6. The apparatus for mounting a blade according to claim 1 wherein the second surface is shaped to receive the arcuate surface.

7. The apparatus for mounting a blade according to claim 1 wherein the second surface forms a notch.

8. The apparatus for mounting a blade according to claim 1 wherein the biasing mechanism comprises a coil spring delivering the force.

9. The apparatus for mounting a blade according to claim 1 wherein the engagement mechanism contacts the first surface with the blade in the closed position and contacts the second surface with the blade in the opened position.

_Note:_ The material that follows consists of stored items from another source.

(** Close can be called any number of times, one after another; but two goroutines that
    both find the client open both close its channel, and the second one panics. *)
Theorem Close_twice (c : Client) :
  (∃ c', run (_ ← Close; Close) c = Ret (tt, c') ∧ IsClosed c' = true)
  ∧ (c_quit c = false → ∃ s, rtc (sched_step (λ p, p = Close)) (c, []) s ∧ panics s).
Proof.
  split.
  - rewrite run_bind. unfold mbind, gost_bind. rewrite Close_run, Close_run. eexists. split; reflexivity.
  - intros Ho. set (c' := mkClient (c_services c) (c_opts c) true).
    exists (c', [done_ tt; atomic_go close_quit]). split.
    + eapply rtc_l; [by apply (sched_spawn _ c [] Close)|].
      eapply rtc_l; [by apply (sched_spawn _ c [Close] Close)|].
      assert (Hchk : glift (λ c, (IsClosed c, c)) c = Ret (false, c)) by (unfold glift, IsClosed; by rewrite Ho).
      eapply rtc_l; [eapply (sched_act _ c [Close; Close] 0%nat); [reflexivity|exact Hchk]|].
      eapply rtc_l; [eapply (sched_act _ c [atomic_go close_quit; Close] 1%nat); [reflexivity|exact Hchk]|].
      apply rtc_once, (sched_act _ c [atomic_go close_quit; atomic_go close_quit] 0%nat _ close_quit done_ tt c');
        [reflexivity|]. unfold close_quit. by rewrite Ho.
    + exists 1%nat, _, close_quit, done_. by split.
Qed.

(** ** The request *)

(** Advertise asks for the service of the channel first, then for the others, in the
    order they were given and at no cost. *)
Lemma createRequest_services own others c :
  createRequest (getServiceNames own others c) = mkService own 0 :: ((λ s, mkService s 0) <$> others).
Proof. done. Qed.

(** ** Witnesses *)

Definition example_channel (conns : nat → Connection) (info : nat → connInfo) : Channel :=
  match NewChannel (str "svc") 0 0 conns info with inl ch => ch | inr _ => mkChannel ChannelClient None [] true ∅ false (startIdleSweep 0 0) ∅ 1 (no_peers conns) info end.
Definition example_conns : nat → Connection := λ _, up_conn.
Definition example_info : nat → connInfo := λ _, mkConnInfo [] [] 0 0.
Definition example_nodes : list bytes := [str "10.0.0.1:21300"; str "[::1]:21301"; str "10.0.0.1:21300"].

Lemma example_client_ready : client_ready 1 (example_channel example_conns example_info).
Proof. split_and!; [apply no_peers_ok|apply Nat.lt_0_succ|done]. Qed.

Lemma NewClient_adds_nodes_witness :
  parseConfig (λ _, inr (otherError (str "no file"))) (mkConfiguration example_nodes []) = inl (mkConfiguration example_nodes [])
  ∧ ∃ c ch', run (NewClient (λ _, inr (otherError (str "no file"))) (λ _, (0, 0)) (mkConfiguration example_nodes []) None)
      (example_channel example_conns example_info) = Ret (inl c, ch')
    ∧ Timeout (c_opts c) = 3 * second
    ∧ members (ch_peers ch') 0 = list_to_set example_nodes.
Proof.
  assert (E : parseConfig (λ _, inr (otherError (str "no file"))) (mkConfiguration example_nodes [])
    = inl (mkConfiguration example_nodes [])) by (vm_compute; reflexivity).
  split; [exact E|].
  destruct (NewClient_adds_nodes 1 (λ _, inr (otherError (str "no file"))) (λ _, (0, 0)) (mkConfiguration example_nodes []) None
    (example_channel example_conns example_info) example_client_ready) as (r & ch' & Er & Hspec).
  rewrite E in Hspec. destruct Hspec as (-> & _ & _ & _ & Hm). eexists _, ch'. split_and!; [exact Er|reflexivity|].
  rewrite Hm, decide_True by reflexivity. change (members _ _) with (∅ : gset bytes). apply (right_id_L ∅ (∪)).
Defined.

(** 127.0.0.1, and 255.0.0.2, which is negative as an int32. *)
Lemma Discover_hostPorts_witness :
  ∃ hps, Discover (Some [mkServicePeer (Some (Some 2130706433)) 21300; mkServicePeer (Some (Some (-16777214))) 80], None)
    = Ret (inl hps) ∧ checkNodes hps = None ∧ hps = [str "127.0.0.1:21300"; str "255.0.0.2:80"].
Proof.
  destruct (Discover_hostPorts [mkServicePeer (Some (Some 2130706433)) 21300; mkServicePeer (Some (Some (-16777214))) 80])
    as (hps & E & _ & Hc & _).
  { repeat constructor; eexists _, _; (split; [reflexivity|]; lia). }
  exists hps. split; [exact E|]. split; [exact Hc|]. vm_compute in E. injection E as <-. vm_compute. reflexivity.
Defined.
(* ===== verification/HyperbahnStructs.v ===== *)
(** * Discovery on the wire (hyperbahn/gen-go/hyperbahn/hyperbahn.go)

    The structs of Hyperbahn's discovery with the code the Thrift compiler wrote for them,
    on the interface of [ThriftStructs.v], and a discovery from end to end: the client
    writes its query, the server reads it, calls its handler and writes the result or the
    exception, and the client reads it and makes host:port strings of the peers.

    An IpAddress is a union with one member; it is known here by that member, a pointer.
    A DiscoveryResult is the list of its peers, and the two exceptions, which have the same
    fields, are pairs; HyperbahnDiscoverResult is [DiscoverResult]. *)

From S2P Require Import Prelude Errors Text Buffer Checksum Frame Messages Fragment FragmentCorrect Mex ReqRes Headers Calls SystemErrors Thrift ThriftStructs ThriftMeta Hyperbahn HyperbahnClient.

(** ** Structs *)

(** The exceptions: a message and a service name. *)
Notation Exception := (bytes * bytes)%type.
Record DiscoveryQuery := mkDiscoveryQuery { dq_ServiceName : bytes }.
Notation IpAddress := (option Z).
Record HyperbahnDiscoverArgs := mkHyperbahnDiscoverArgs { Query : option DiscoveryQuery }.

Section structs.
Context `{TProtocol P, ThriftErrors} (fuel : nat).
Notation io := (GO P).
Notation errRead n := (str "error reading field " ++ Itoa n ++ str ": ").

(** *** NoPeersAvailable and InvalidServiceName: the same struct under two names *)

Definition exception_ReadField1 (p : Exception) : io (Exception * option error) :=
  readInto (errRead 1) ReadString p (λ v, (v, p.2)).
Definition exception_ReadField2 (p : Exception) : io (Exception * option error) :=
  readInto (errRead 2) ReadString p (λ v, (p.1, v)).
Definition exception_onField (id : Z) (ty : ttype) (x : Exception * (bool * bool)) : io (Exception * (bool * bool) * option error) :=
  let '(p, (m, s)) := x in
  if decide (id = 1) then onType STRING ty x (and_isset (m, s) (true, s) (exception_ReadField1 p))
  else if decide (id = 2) then onType STRING ty x (and_isset (m, s) (m, true) (exception_ReadField2 p))
  else skipField ty x.
Definition exception_Read (T : bytes) (p : Exception) : io (Exception * option error) :=
  readRequired fuel T exception_onField (p, (false, false))
    (λ '(p, (m, s)), (p, [(m, str "Message"); (s, str "ServiceName")])).
Definition exception_writeField1 (T : bytes) (p : Exception) : io (option error) :=
  writeField T (str "message") STRING 1 (prepend (fieldMsg T (str "message") 1) (WriteString p.1)).
Definition exception_writeField2 (T : bytes) (p : Exception) : io (option error) :=
  writeField T (str "serviceName") STRING 2 (prepend (fieldMsg T (str "serviceName") 2) (WriteString p.2)).
Definition exception_Write (T name : bytes) (p : option Exception) : io (option error) :=
  writeStruct T name
    (match p with None => mret None | Some p => writeFields [exception_writeField1 T p; exception_writeField2 T p] end).

Definition T_NoPeersAvailable : bytes := str "*hyperbahn.NoPeersAvailable".
Definition NoPeersAvailable_Read := exception_Read T_NoPeersAvailable.
Definition NoPeersAvailable_Write := exception_Write T_NoPeersAvailable (str "NoPeersAvailable").
Definition T_InvalidServiceName : bytes := str "*hyperbahn.InvalidServiceName".
Definition InvalidServiceName_Read := exception_Read T_InvalidServiceName.
Definition InvalidServiceName_Write := exception_Write T_InvalidServiceName (str "InvalidServiceName").

(** *** DiscoveryQuery *)

Definition T_DiscoveryQuery : bytes := str "*hyperbahn.DiscoveryQuery".
Definition DiscoveryQuery_ReadField1 (p : DiscoveryQuery) : io (DiscoveryQuery * option error) :=
  readInto (errRead 1) ReadString p mkDiscoveryQuery.
Definition DiscoveryQuery_onField (id : Z) (ty : ttype) (x : DiscoveryQuery * bool) : io (DiscoveryQuery * bool * option error) :=
  let '(p, isset) := x in
  if decide (id = 1) then onType STRING ty x (and_isset isset true (DiscoveryQuery_ReadField1 p)) else skipField ty x.
Definition DiscoveryQuery_Read (p : DiscoveryQuery) : io (DiscoveryQuery * option error) :=
  readRequired fuel T_DiscoveryQuery DiscoveryQuery_onField (p, false) (λ '(p, isset), (p, [(isset, str "ServiceName")])).
Definition DiscoveryQuery_writeField1 (p : DiscoveryQuery) : io (option error) :=
  writeField T_DiscoveryQuery (str "serviceName") STRING 1
    (prepend (fieldMsg T_DiscoveryQuery (str "serviceName") 1) (WriteString (dq_ServiceName p))).
Definition DiscoveryQuery_Write (p : option DiscoveryQuery) : io (option error) :=
  writeStruct T_DiscoveryQuery (str "DiscoveryQuery")
    (match p with None => mret None | Some p => writeFields [DiscoveryQuery_writeField1 p] end).

(** *** IpAddress *)

Definition T_IpAddress : bytes := str "*hyperbahn.IpAddress".
Definition CountSetFieldsIpAddress (p : IpAddress) : Z := match p with Some _ => 1 | None => 0 end.
Definition IpAddress_ReadField1 (p : IpAddress) : io (IpAddress * option error) := readInto (errRead 1) ReadI32 p Some.
Definition IpAddress_Read : IpAddress → io (IpAddress * option error) :=
  readStruct fuel T_IpAddress (λ id ty p,
    if decide (id = 1) then onType I32 ty p (IpAddress_ReadField1 p) else skipField ty p).
Definition IpAddress_writeField1 (p : IpAddress) : io (option error) :=
  match p with
  | None => mret None
  | Some v => writeField T_IpAddress (str "ipv4") I32 1 (prepend (fieldMsg T_IpAddress (str "ipv4") 1) (WriteI32 (int32 v)))
  end.
(** A nil union is dereferenced; one without a member is an error. *)
Definition IpAddress_Write (p : option IpAddress) : io (option error) :=
  match p with
  | None => gpanic
  | Some p =>
      let c := CountSetFieldsIpAddress p in
      if decide (c ≠ 1) then
        mret (Some (otherError (T_IpAddress ++ str " write union: exactly one field must be set (" ++ Itoa c ++ str " set)")))
      else writeStruct T_IpAddress (str "IpAddress") (writeFields [IpAddress_writeField1 p])
  end.

(** *** ServicePeer *)

Definition T_ServicePeer : bytes := str "*hyperbahn.ServicePeer".
Definition ServicePeer_ReadField1 (p : ServicePeer) : io (ServicePeer * option error) :=
  readNested T_IpAddress (IpAddress_Read None) (λ ip, mkServicePeer (Some ip) (sp_Port p)).
Definition ServicePeer_ReadField2 (p : ServicePeer) : io (ServicePeer * option error) :=
  readInto (errRead 2) ReadI32 p (λ v, mkServicePeer (sp_IP p) v).
Definition ServicePeer_onField (id : Z) (ty : ttype) (x : ServicePeer * (bool * bool)) : io (ServicePeer * (bool * bool) * option error) :=
  let '(p, (i, o)) := x in
  if decide (id = 1) then onType STRUCT ty x (and_isset (i, o) (true, o) (ServicePeer_ReadField1 p))
  else if decide (id = 2) then onType I32 ty x (and_isset (i, o) (i, true) (ServicePeer_ReadField2 p))
  else skipField ty x.
Definition ServicePeer_Read (p : ServicePeer) : io (ServicePeer * option error) :=
  readRequired fuel T_ServicePeer ServicePeer_onField (p, (false, false))
    (λ '(p, (i, o)), (p, [(i, str "IP"); (o, str "Port")])).
Definition ServicePeer_writeField1 (p : ServicePeer) : io (option error) :=
  writeField T_ServicePeer (str "ip") STRUCT 1
    (prepend (T_IpAddress ++ str " error writing struct: ") (IpAddress_Write (sp_IP p))).
Definition ServicePeer_writeField2 (p : ServicePeer) : io (option error) :=
  writeField T_ServicePeer (str "port") I32 2
    (prepend (fieldMsg T_ServicePeer (str "port") 2) (WriteI32 (int32 (sp_Port p)))).
Definition ServicePeer_Write (p : option ServicePeer) : io (option error) :=
  writeStruct T_ServicePeer (str "ServicePeer")
    (match p with None => mret None | Some p => writeFields [ServicePeer_writeField1 p; ServicePeer_writeField2 p] end).

(** *** DiscoveryResult *)

Definition T_DiscoveryResult : bytes := str "*hyperbahn.DiscoveryResult_".
Definition zeroPeer : ServicePeer := mkServicePeer None 0.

10. The apparatus for mounting a blade according to claim 9 wherein the engagement mechanism has an arcuate surface.

11. The apparatus for mounting a blade according to claim 10 wherein the first surface of the blade is shaped to receive the arcuate surface.

12. The apparatus for mounting a blade according to claim 11 wherein the first surface forms a notch.

13. The apparatus for mounting a blade according to claim 12 wherein the second surface of the blade is shaped to receive the mechanism arcuate surface.

14. The apparatus for mounting a blade according to claim 13 wherein the second surface forms a notch.

15. The apparatus for mounting a blade according to claim 14 wherein the biasing mechanism comprises a coil spring delivering the force.

16. An apparatus for mounting a blade at least partially within a slot of a blade carrying body of an arrowhead, the apparatus comprising:

a portion of the blade pivotally mounted within the slot, the blade carrying body having a sidewall at least partially defining the slot, the portion of the blade positioned adjacent the sidewall;

the blade pivoting between a closed position and an opened position;

an engagement mechanism engaging a first surface of the blade when the blade is in the closed position;

the engagement mechanism engaging a second surface of the blade when the blade is in the opened position;

a biasing mechanism applying a force to the engagement mechanism; and

the engagement mechanism comprising a plunger having an arcuate tip.

17. An apparatus for mounting a blade to a blade carrying body of an arrowhead, the apparatus comprising:

the blade pivotally mounted with respect to the blade carrying body;

the blade pivotable between a closed position and an opened position;

a displaceable arcuate surface engaging a first notched surface of the blade when the blade is in the closed position,

the displaceable arcuate surface engaging a second notched surface of the blade when the blade is in the opened position; and

a biasing mechanism applying a force to contact the displaceable arcuate surface with the first notched surface when the blade is in the closed position and with the second notched surface when the blade is in the opened position.